Die Lösung für die eher wettbewerbsorientierte Zielgruppe war das Einbinden einer herausfordernden Schätzfrage rund um ungewöhnliche, interessante und lustige Ereignisse der Geschichte. Die dazugehörige Lösung wird geschickt mit Zusatzinformation über neue Produkte oder andere unternehmensrelevante Themen verknüpft. Seit ihrer Einführung ist die Schätzfrage unangefochten das beliebteste Thema des Newsletters und hat die Klickraten erhöht.

KONTINUITÄT

Nur die kontinuierliche Arbeit mit Lerninhalten führt zu einem nachhaltigen Erfolg.

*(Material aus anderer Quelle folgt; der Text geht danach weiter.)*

(** * The Spanner change-stream watch of SpiceDB, in Rocq

    A shallow embedding of [internal/datastore/spanner/watch.go]: the
    database-name parser, the selection of the change stream, the decoder
    of the modifications of a data change record, the delivery loop of the
    read callback, and the life cycle of one watch session with its two
    channels.

    Go values that the change stream hands over as [any] are a tagged
    union; a Go [map[string]any] is a [gmap string any]; a computation that
    can return an [error] or panic is a [result]; the goroutine's effects
    on its channels are a trace of events. *)

From Stdlib Require Import ZArith Floats Ascii.
From stdpp Require Import base gmap strings list sorting.

#[local] Open Scope string_scope.
#[local] Open Scope list_scope.
#[local] Open Scope Z_scope.

(** ** Go values *)

(** What [encoding/json] puts in an [any]: [nil], [bool], [float64],
    [string], [[]any] and [map[string]any]. *)
#[warnings="-register-all"]
Inductive any : Type :=
| ANil
| ABool (b : bool)
| AFloat (f : float)
| AString (s : string)
| ASlice (l : list any)
| AMap (m : gmap string any).

(** Errors that travel through the session.  [ErrExternal] stands for an
    error value made by a collaborator (the reader, [encoding/json],
    [structpb]). *)
Inductive error : Type :=
| ErrParseDatabaseName (db : string)
| ErrExternal (msg : string)
| ErrBug (msg : string)
| ErrUnableToReadConfig (cause : string)
| ErrWatchCanceled
| ErrWatchDisconnected.

(** Run-time panics of the Go code. *)
Inductive panic : Type :=
| PanicInterfaceConversion (have want : string)
| PanicUncomparable (ty : string).

(** A Go call that returns a value, returns an error, or panics. *)
Inductive result (A : Type) : Type :=
| Ok (a : A)
| Err (e : error)
| Panic (p : panic).
Arguments Ok {A} a.
Arguments Err {A} e.
Arguments Panic {A} p.

#[global] Instance result_ret : MRet result := fun _ a => Ok a.
#[global] Instance result_bind : MBind result := fun _ _ f r =>
  match r with
  | Ok a => f a
  | Err e => Err e
  | Panic p => Panic p
  end.

Definition of_sum {A : Type} (r : error + A) : result A :=
  match r with
  | inl e => Err e
  | inr a => Ok a
  end.

(** The dynamic type of a value, as a panic message names it. *)
Definition typeName (v : any) : string :=
  match v with
  | ANil => "nil"
  | ABool _ => "bool"
  | AFloat _ => "float64"
  | AString _ => "string"
  | ASlice _ => "[]interface {}"
  | AMap _ => "map[string]interface {}"
  end.

(** [v.(string)], the unchecked assertion. *)
Definition assertString (v : any) : result string :=
  match v with
  | AString s => Ok s
  | _ => Panic (PanicInterfaceConversion (typeName v) "string")
  end.

(** [s, ok := v.(string)]. *)
Definition asString (v : any) : option string :=
  match v with
  | AString s => Some s
  | _ => None
  end.

(** [m, ok := v.(map[string]any)]. *)
Definition asMap (v : any) : option (gmap string any) :=
  match v with
  | AMap m => Some m
  | _ => None
  end.

(** [m[k]]: the zero value [nil] for an absent key. *)
Definition index (m : gmap string any) (k : string) : any :=
  default ANil (m !! k).

(** [a == b] on two interface values: equal dynamic types and equal
    values; a panic when both hold the same uncomparable type. *)
Definition ifaceEq (a b : any) : result bool :=
  match a, b with
  | ANil, ANil => Ok true
  | ABool x, ABool y => Ok (Bool.eqb x y)
  | AFloat x, AFloat y => Ok (PrimFloat.eqb x y)
  | AString x, AString y => Ok (String.eqb x y)
  | ASlice _, ASlice _ => Panic (PanicUncomparable (typeName a))
  | AMap _, AMap _ => Panic (PanicUncomparable (typeName a))
  | _, _ => Ok false
  end.

(** ** Records of the change stream *)

Record NullJSON : Type := { Value : any; Valid : bool }.

Record Mod : Type := { Keys : NullJSON; NewValues : NullJSON; OldValues : NullJSON }.

(** Times are counted in nanoseconds since the epoch. *)
Record DataChangeRecord : Type := {
  CommitTimestamp : Z;
  TableName : string;
  ModType : string;
  Mods : list Mod
}.

Record HeartbeatRecord : Type := { Timestamp : Z }.

Record ChangeRecord : Type := {
  DataChangeRecords : list DataChangeRecord;
  HeartbeatRecords : list HeartbeatRecord
}.

Record ReadResult : Type := { ChangeRecords : list ChangeRecord }.

(** ** What the file takes from the rest of the repository *)

(** The bits of [datastore.WatchContent]; [pkg/datastore] declares them. *)
Class WatchContent : Type := {
  WatchRelationships : Z;
  WatchSchema : Z;
  WatchCheckpoints : Z
}.

(** The three flags are three different bits. *)
Definition IndependentBits `{WatchContent} : Prop :=
  ∃ r s c : nat,
    WatchRelationships = 2 ^ Z.of_nat r ∧
    WatchSchema = 2 ^ Z.of_nat s ∧
    WatchCheckpoints = 2 ^ Z.of_nat c ∧
    r ≠ s ∧ r ≠ c ∧ s ≠ c.

(** Table and column names; [schema.go] declares them. *)
Class Schema : Type := {
  tableRelationship : string;
  tableNamespace : string;
  tableCaveat : string;
  colNamespace : string;
  colObjectID : string;
  colRelation : string;
  colUsersetNamespace : string;
  colUsersetObjectID : string;
  colUsersetRelation : string;
  colCaveatName : string;
  colCaveatContext : string;
  colNamespaceName : string;
  colNamespaceConfig : string;
  colName : string;
  colCaveatDefinition : string
}.

(** Decoders and message types of other packages. *)
Class Collaborators : Type := {
  Struct : Type;
  NamespaceDefinition : Type;
  CaveatDefinition : Type;
  (** [json.Unmarshal([]byte(s), &context)] with [context] a nil
      [map[string]any]: an error, or the map ([None] when it stays nil). *)
  json_Unmarshal : string → error + option (gmap string any);
  (** [structpb.NewStruct]. *)
  structpb_NewStruct : option (gmap string any) → error + Struct;
  (** [base64.StdEncoding.DecodeString]; the error is kept as its text. *)
  base64_DecodeString : string → string + string;
  NamespaceDefinition_UnmarshalVT : string → string + NamespaceDefinition;
  CaveatDefinition_UnmarshalVT : string → string + CaveatDefinition
}.

(** ** The database name *)

(** The pieces of a string between its slashes. *)
Fixpoint splitSlash (s : string) : list string :=
  match s with
  | EmptyString => [EmptyString]
  | String c rest =>
      if Ascii.eqb c "/"%char then EmptyString :: splitSlash rest
      else match splitSlash rest with
           | seg :: more => String c seg :: more
           | [] => [String c EmptyString]
           end
  end.

Definition nonEmpty (s : string) : bool := negb (String.eqb s "").

(** [validDBPattern.FindStringSubmatch]: the three groups of
    [^projects/([^/]+)/instances/([^/]+)/databases/([^/]+)$]. *)
Definition validDBPattern (db : string) : option (string * string * string) :=
  match splitSlash db with
  | [p0; project; p2; instance; p4; database] =>
      if String.eqb p0 "projects" && String.eqb p2 "instances"
         && String.eqb p4 "databases"
         && nonEmpty project && nonEmpty instance && nonEmpty database
      then Some (project, instance, database)
      else None
  | _ => None
  end.

Definition parseDatabaseName (db : string) : error + (string * string * string) :=
  match validDBPattern db with
  | None => inl (ErrParseDatabaseName db)
  | Some m => inr m
  end.

(** ** The change stream to tail *)

Inductive StreamName : Type :=
| RelationTupleChangeStreamName
| SchemaChangeStreamName
| CombinedChangeStreamName.

Section Watch.
Context `{WatchContent} `{Schema} `{Collaborators}.

(** Lines 108-114 of [watch]: two tests in a row, the second overriding
    the first. *)
Definition changeStreamName (Content : Z) : StreamName :=
  let name := CombinedChangeStreamName in
  let name :=
    if (Z.land Content WatchRelationships =? Content)%Z
    then RelationTupleChangeStreamName else name in
  let name :=
    if (Z.land Content (Z.lor WatchSchema WatchCheckpoints) =? Content)%Z
    then SchemaChangeStreamName else name in
  name.

(** ** Messages of [core] and [datastore] *)

Record ObjectAndRelation : Type := {
  Namespace : string;
  ObjectId : string;
  Relation : string
}.

Record ContextualizedCaveat : Type := {
  CaveatName : string;
  Context : Struct
}.

Record RelationTuple : Type := {
  ResourceAndRelation : ObjectAndRelation;
  Subject : ObjectAndRelation;
  Caveat : option ContextualizedCaveat
}.

Inductive Operation : Type :=
| RelationTupleUpdate_CREATE
| RelationTupleUpdate_TOUCH
| RelationTupleUpdate_DELETE.

Record RelationTupleUpdate : Type := {
  UpdateOperation : Operation;
  Tuple : RelationTuple
}.

Inductive SchemaDefinition : Type :=
| OfNamespace (ns : NamespaceDefinition)
| OfCaveat (c : CaveatDefinition).

(** A [datastore.Revision]: the nil interface, a [revision.Decimal] (here
    the nanoseconds it counts), or a value of another type. *)
Inductive Revision : Type :=
| NilRevision
| Decimal (nanos : Z)
| ForeignRevision (ty : string).

Record RevisionChanges : Type := {
  ChangesRevision : Revision;
  RelationshipChanges : list RelationTupleUpdate;
  ChangedDefinitions : list SchemaDefinition;
  DeletedNamespaces : list string;
  DeletedCaveats : list string;
  IsCheckpoint : bool
}.

(** Modelled from the spec: [revisionFromTimestamp] and
    [timestampFromRevision] of [revisions.go] are not in this file; section
    4.1 makes them inverse, total and lossless, so a Decimal revision is
    the nanosecond count of its commit timestamp. *)
Definition revisionFromTimestamp (t : Z) : Z := t.
Definition timestampFromRevision (r : Z) : Z := r.

(** Modelled from the spec: [common.ContextualizedCaveatFrom] is not in
    this file; section 3 makes a caveat a name with a structured context
    map, and the absence of a name "no caveat". *)
Definition ContextualizedCaveatFrom (name : string) (context : option (gmap string any))
    : result (option ContextualizedCaveat) :=
  if nonEmpty name then
    strct ← of_sum (structpb_NewStruct context);
    Ok (Some {| CaveatName := name; Context := strct |})
  else Ok None.

(** Modelled from the spec: [spiceerrors.MustBugf] is not in this file;
    section 4.3 calls what it returns a fatal internal-invariant error. *)
Definition MustBugf {A : Type} (msg : string) : result A := Err (ErrBug msg).

(** ** The accumulator of one change record *)

(** Modelled from the spec: [common.Changes] ([NewChanges], the [Add...]
    methods, [IsEmpty], [AsRevisionChanges]) and the key functions of
    [pkg/datastore/revision] are not in this file.  Section 4.4: an
    accumulator built from a key function and the content mask; every
    addition is filtered against the mask; the rendering is ordered by
    the caller's less-than on the keys, one change set per revision. *)
Record changeRecord : Type := {
  recRevision : Z;
  recRelationshipChanges : list RelationTupleUpdate;
  recChangedDefinitions : list SchemaDefinition;
  recDeletedNamespaces : list string;
  recDeletedCaveats : list string
}.

Record Changes : Type := {
  keyFunc : Z → Z;
  content : Z;
  records : gmap Z changeRecord
}.

Definition DecimalKeyFunc (r : Z) : Z := r.
Definition DecimalKeyLessThanFunc (lhs rhs : Z) : bool := (lhs <? rhs)%Z.

Definition NewChanges (keyFunc : Z → Z) (content : Z) : Changes :=
  {| keyFunc := keyFunc; content := content; records := ∅ |}.

Definition recordForRevision (ch : Changes) (rev : Z) : changeRecord :=
  default {| recRevision := rev; recRelationshipChanges := [];
             recChangedDefinitions := []; recDeletedNamespaces := [];
             recDeletedCaveats := [] |}
          (records ch !! keyFunc ch rev).

Definition setRecord (ch : Changes) (rev : Z) (r : changeRecord) : Changes :=
  {| keyFunc := keyFunc ch; content := content ch;
     records := <[keyFunc ch rev := r]> (records ch) |}.

Definition requested (ch : Changes) (bit : Z) : bool :=
  (Z.land (content ch) bit =? bit)%Z.

Definition AddRelationshipChange (ch : Changes) (rev : Z) (tpl : RelationTuple)
    (op : Operation) : result Changes :=
  if requested ch WatchRelationships then
    let r := recordForRevision ch rev in
    Ok (setRecord ch rev
          {| recRevision := recRevision r;
             recRelationshipChanges :=
               recRelationshipChanges r ++ [{| UpdateOperation := op; Tuple := tpl |}];
             recChangedDefinitions := recChangedDefinitions r;
             recDeletedNamespaces := recDeletedNamespaces r;
             recDeletedCaveats := recDeletedCaveats r |})
  else Ok ch.

Definition AddChangedDefinition (ch : Changes) (rev : Z) (def : SchemaDefinition) : Changes :=
  if requested ch WatchSchema then
    let r := recordForRevision ch rev in
    setRecord ch rev
      {| recRevision := recRevision r;
         recRelationshipChanges := recRelationshipChanges r;
         recChangedDefinitions := recChangedDefinitions r ++ [def];
         recDeletedNamespaces := recDeletedNamespaces r;
         recDeletedCaveats := recDeletedCaveats r |}
  else ch.

Definition AddDeletedNamespace (ch : Changes) (rev : Z) (name : string) : Changes :=
  if requested ch WatchSchema then
    let r := recordForRevision ch rev in
    setRecord ch rev
      {| recRevision := recRevision r;
         recRelationshipChanges := recRelationshipChanges r;
         recChangedDefinitions := recChangedDefinitions r;
         recDeletedNamespaces := recDeletedNamespaces r ++ [name];
         recDeletedCaveats := recDeletedCaveats r |}
  else ch.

Kommunikationsstrategien müssen daher stimmig und langfristig ausgelegt sein, denn sonst bleibt die beste Idee eine Eintagsfliege und Wissen wird ab- statt aufgebaut. Wichtig ist dabei die kontinuierliche Überprüfung der aktuellen Strategie und folglich deren Anpassung. Fragestellungen hierbei können sein: Hat sich die Zielgruppe verändert? Bieten neue Technologien effektivere oder kostengünstigere Kommunikationsmöglichkeiten? Sind Methode, Wording und Optik noch zeitgemäß und ansprechend?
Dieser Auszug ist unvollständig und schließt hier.